Прекраснодушные рыбьи заступники могут из кожи вон лезть, доказывая: рыбам самой природой «предначертано» летать — и все же, это неправда. А люди, как правило, не любят своих освободителей; им куда милее двигаться по старой, предками проложенной колее, сгибаясь под издавна привычным ярмом, нежели подвергаться огромному риску, создавая новую жизнь. Они даже согласны (это Герцен твердит и там и сям) платить самую чудовищную дань существующему ныне обществу, бормоча: «что ни говори, а все-таки современная жизнь получше феодализма и варварства». «Народам» никакой свободы не требуется; она желанна лишь отдельным цивилизованным личностям, ибо стремление к свободе неразрывно связано с цивилизацией.
Ценность свободы, равно как и ценность цивилизации либо просвещения — и ведь ни то, ни другое, ни третье не «естественно», а вдобавок, ни того, ни другого, ни третьего не добьешься без великих усилий, — заключается в одном факте: без свободы личность не может существовать согласно своим склонностям, применяя и развивая свои дарования, — не может жить, совершать поступки, наслаждаться, творить на бесконечно разнообразные лады, предлагаемые историей в каждый миг ее течения — миг, непостижимо отличающийся от любого иного исторического мгновения, и начисто с ними несопоставимый.
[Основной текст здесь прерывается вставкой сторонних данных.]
(** C2, as the code has it. For a non-empty [phiset], an accepted
    configuration and an [adat] whose samples [sig_op] accepts (no Python
    float whose square overflows), [ComputeQSPResponse] returns a dataset
    whose [pdat] is as long as [adat]; for the sample [a = adat[i]],
    [pdat[i]] is [p_state^T @ U @ p_state], with the plain transpose, where
    [U] is the product, in this order, of
    [qsp_op(phi_0), sig_op(a), qsp_op(phi_1), ..., sig_op(a), qsp_op(phi_last)]:
    [len(phiset)] phase factors and [len(phiset) - 1] signal factors. *)
Theorem ComputeQSPResponse_ordered_product adat phiset signal_operator measurement :
  phiset <> [] ->
  valid_config signal_operator measurement ->
  Forall sample_ok adat ->
  exists cfg pdat,
    configure signal_operator measurement = Return cfg /\
    ComputeQSPResponse adat phiset signal_operator measurement =
      Returned (Dataset adat pdat (model cfg) phiset) /\
    length pdat = length adat /\
    forall (i : nat) (a : scalar F), adat !! i = Some a ->
      exists W,
        sig_op cfg a = Return W /\
        length (filter is_phase (qsp_word phiset)) = length phiset /\
        length (filter is_signal (qsp_word phiset)) = (length phiset - 1)%nat /\
        exists U,
          ordered_product (map (denote cfg W) (qsp_word phiset)) = Some U /\
          pdat !! i =
            Some (row_col (row_matmul (transpose (p_state cfg)) U) (p_state cfg)).
Proof.
  intros Hne Hvalid Hok. destruct phiset as [|phi0 rest]; [contradiction|].
  destruct (configure_valid _ _ Hvalid) as (cfg & Hcfg & _).
  destruct (configure_sig_op _ _ _ Hcfg) as [Wf HWf].
  assert (Hsig : Forall (fun a => sig_op cfg a = Return (Wf a)) adat).
  { eapply Forall_impl; [exact Hok|]. intros a Ha. cbn beta.
    rewrite HWf. unfold sample_ok in Ha. rewrite Ha. reflexivity. }
  unfold ComputeQSPResponse. rewrite Hcfg. cbn [map].
  rewrite (sample_loop_nonempty cfg Wf) by exact Hsig. cbn [app].
  eexists cfg, _. split; [reflexivity|]. split; [reflexivity|].
  split; [apply length_map|].
  intros i a Ha. exists (Wf a).
  split; [exact (proj1 (Forall_lookup _ _) Hsig i a Ha)|].
  destruct (qsp_word_counts phi0 rest) as [Hp Hs].
  split; [exact Hp|]. split; [rewrite Hs; cbn; lia|].
  eexists. split; [reflexivity|].
  rewrite list_lookup_fmap, Ha. cbn [fmap option_fmap option_map].
  rewrite unitary_is_word_product. reflexivity.
Qed.

(** C6. A [signal_operator] other than Wx and Wz, or a [measurement]
    other than x and z, makes [ComputeQSPResponse] raise ResponseError
    whatever [adat] and [phiset] are, with [pdat] still empty; a
    [measurement] of None is accepted, and stands for x under Wx and for z
    under Wz. *)
Theorem ComputeQSPResponse_invalid_configuration adat phiset signal_operator
    measurement :
  (signal_operator <> "Wx" -> signal_operator <> "Wz" ->
   ComputeQSPResponse (C := C) adat phiset signal_operator measurement =
     Raised (ResponseError ("Invalid signal_operator: " ++ signal_operator)) []) /\
  (forall m : string,
     signal_operator = "Wx" \/ signal_operator = "Wz" ->
     measurement = Some m -> m <> "x" -> m <> "z" ->
     ComputeQSPResponse (C := C) adat phiset signal_operator measurement =
       Raised (ResponseError ("Invalid measurement: " ++ m)) []) /\
  (exists cfg,
     configure (F := F) (C := C) "Wx" None = Return cfg /\ model cfg = ("Wx", "x")) /\
  (exists cfg,
     configure (F := F) (C := C) "Wz" None = Return cfg /\ model cfg = ("Wz", "z")) /\
  ComputeQSPResponse (C := C) adat phiset "Wx" None =
    ComputeQSPResponse adat phiset "Wx" (Some "x") /\
  ComputeQSPResponse (C := C) adat phiset "Wz" None =
    ComputeQSPResponse adat phiset "Wz" (Some "z").
Proof.
  split; [|split; [|split; [|split; [|split]]]].
  - intros Hx Hz. unfold ComputeQSPResponse.
    rewrite configure_invalid_signal by assumption. reflexivity.
  - intros m Hso -> Hx Hz. unfold ComputeQSPResponse.
    rewrite configure_invalid_measurement by assumption. reflexivity.
  - eexists. split; reflexivity.
  - eexists. split; reflexivity.
  - reflexivity.
  - reflexivity.
Qed.

(** Lines 75-76 on the first sample when [phiset] is empty. *)
Lemma ComputeQSPResponse_no_phase signal_operator measurement (a : scalar F) adat :
  valid_config signal_operator measurement ->
  ComputeQSPResponse (C := C) (a :: adat) [] signal_operator measurement =
    Raised (if pow_raises a 2 then OverflowError else IndexError) [].
Proof.
  intros Hvalid. destruct (configure_valid _ _ Hvalid) as (cfg & Hcfg & _).
  destruct (configure_sig_op _ _ _ Hcfg) as [Wf HWf].
  unfold ComputeQSPResponse. rewrite Hcfg. cbn [map].
  rewrite sample_loop_no_phase, HWf.
  destruct (pow_raises a 2); reflexivity.
Qed.

(** A first sample whose square overflows ends the call at line 75,
    whatever [phiset] is. *)
Lemma ComputeQSPResponse_first_overflow signal_operator measurement
    (a : scalar F) adat phiset :
  valid_config signal_operator measurement ->
  pow_raises a 2 = true ->
  ComputeQSPResponse (C := C) (a :: adat) phiset signal_operator measurement =
    Raised OverflowError [].
Proof.
  intros Hvalid Ha. destruct phiset as [|phi0 rest].
  - rewrite ComputeQSPResponse_no_phase by exact Hvalid. rewrite Ha. reflexivity.
  - destruct (configure_valid _ _ Hvalid) as (cfg & Hcfg & _).
    destruct (configure_sig_op _ _ _ Hcfg) as [Wf HWf].
    unfold ComputeQSPResponse. rewrite Hcfg. cbn [map].
    rewrite (sample_loop_raise cfg Wf _ _ [] a adat OverflowError);
      [reflexivity | constructor | rewrite HWf, Ha; reflexivity].
Qed.

(** C10, as the code has it. Under an accepted configuration, an empty
    [phiset] with at least one sample never returns a dataset: the first
    sample raises, with [pdat] still empty. It raises IndexError at
    [pmats[0]] when [sig_op] accepts that sample, and OverflowError from
    [sig_op], one line earlier, when it does not. An empty [adat] returns a
    dataset with an empty [pdat] for every [phiset], the empty one
    included. *)
Theorem ComputeQSPResponse_empty_inputs signal_operator measurement :
  valid_config signal_operator measurement ->
  (forall (a : scalar F) adat,
     ComputeQSPResponse (C := C) (a :: adat) [] signal_operator measurement =
       Raised (if pow_raises a 2 then OverflowError else IndexError) []) /\
  (forall phiset,
     exists cfg,
       configure signal_operator measurement = Return cfg /\
       ComputeQSPResponse (C := C) [] phiset signal_operator measurement =
         Returned (Dataset [] [] (model cfg) phiset)).
Proof.
  intros Hvalid. destruct (configure_valid _ _ Hvalid) as (cfg & Hcfg & _).
  split.
  - intros a adat. apply ComputeQSPResponse_no_phase. exact Hvalid.
  - intros phiset. exists cfg. split; [exact Hcfg|].
    unfold ComputeQSPResponse. rewrite Hcfg. reflexivity.
Qed.

End Facts.

Lemma Wx_default_valid : valid_config "Wx" None.
Proof. split; [left | left]; reflexivity. Qed.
Человек «не хочет быть ни пассивным могильщиком прошлого, ни бессознательным акушером будущего»[137]. Человеку хочется жить текущим днем. А нравственность его — не производное от исторических законов (коих не существует) или от объективных целей общечеловеческого прогресса (коих тоже не существует — они меняются по мере того, как меняются обстоятельства и личности). Нравственные цели требуются человеку ради них самих. «Действительно, свободный человек создает свою нравственность»[138].
Подобное осуждение общепринятых предписаний нравственности — безо всякого намека на байронические либо ницшеанские преувеличения — звучало в девятнадцатом столетии не часто; а в полный голос прогремело только в первой трети века двадцатого. Герцен крушит направо и налево: и романтических историков и гегельянцев; и, в некоторой степени, Канта; крушит и утилитариста и сверхчеловека; и Толстого и людей, обожествляющих искусство; и «научную» этику и все церкви до единой; это осуждение — и эмпирическое и натуралистическое одновременно — признает абсолютные ценности наравне и переменяющимися; не смущают Герцена ни эволюционная теория, ни социализм. И самобытно это осуждение до степени ошеломительной.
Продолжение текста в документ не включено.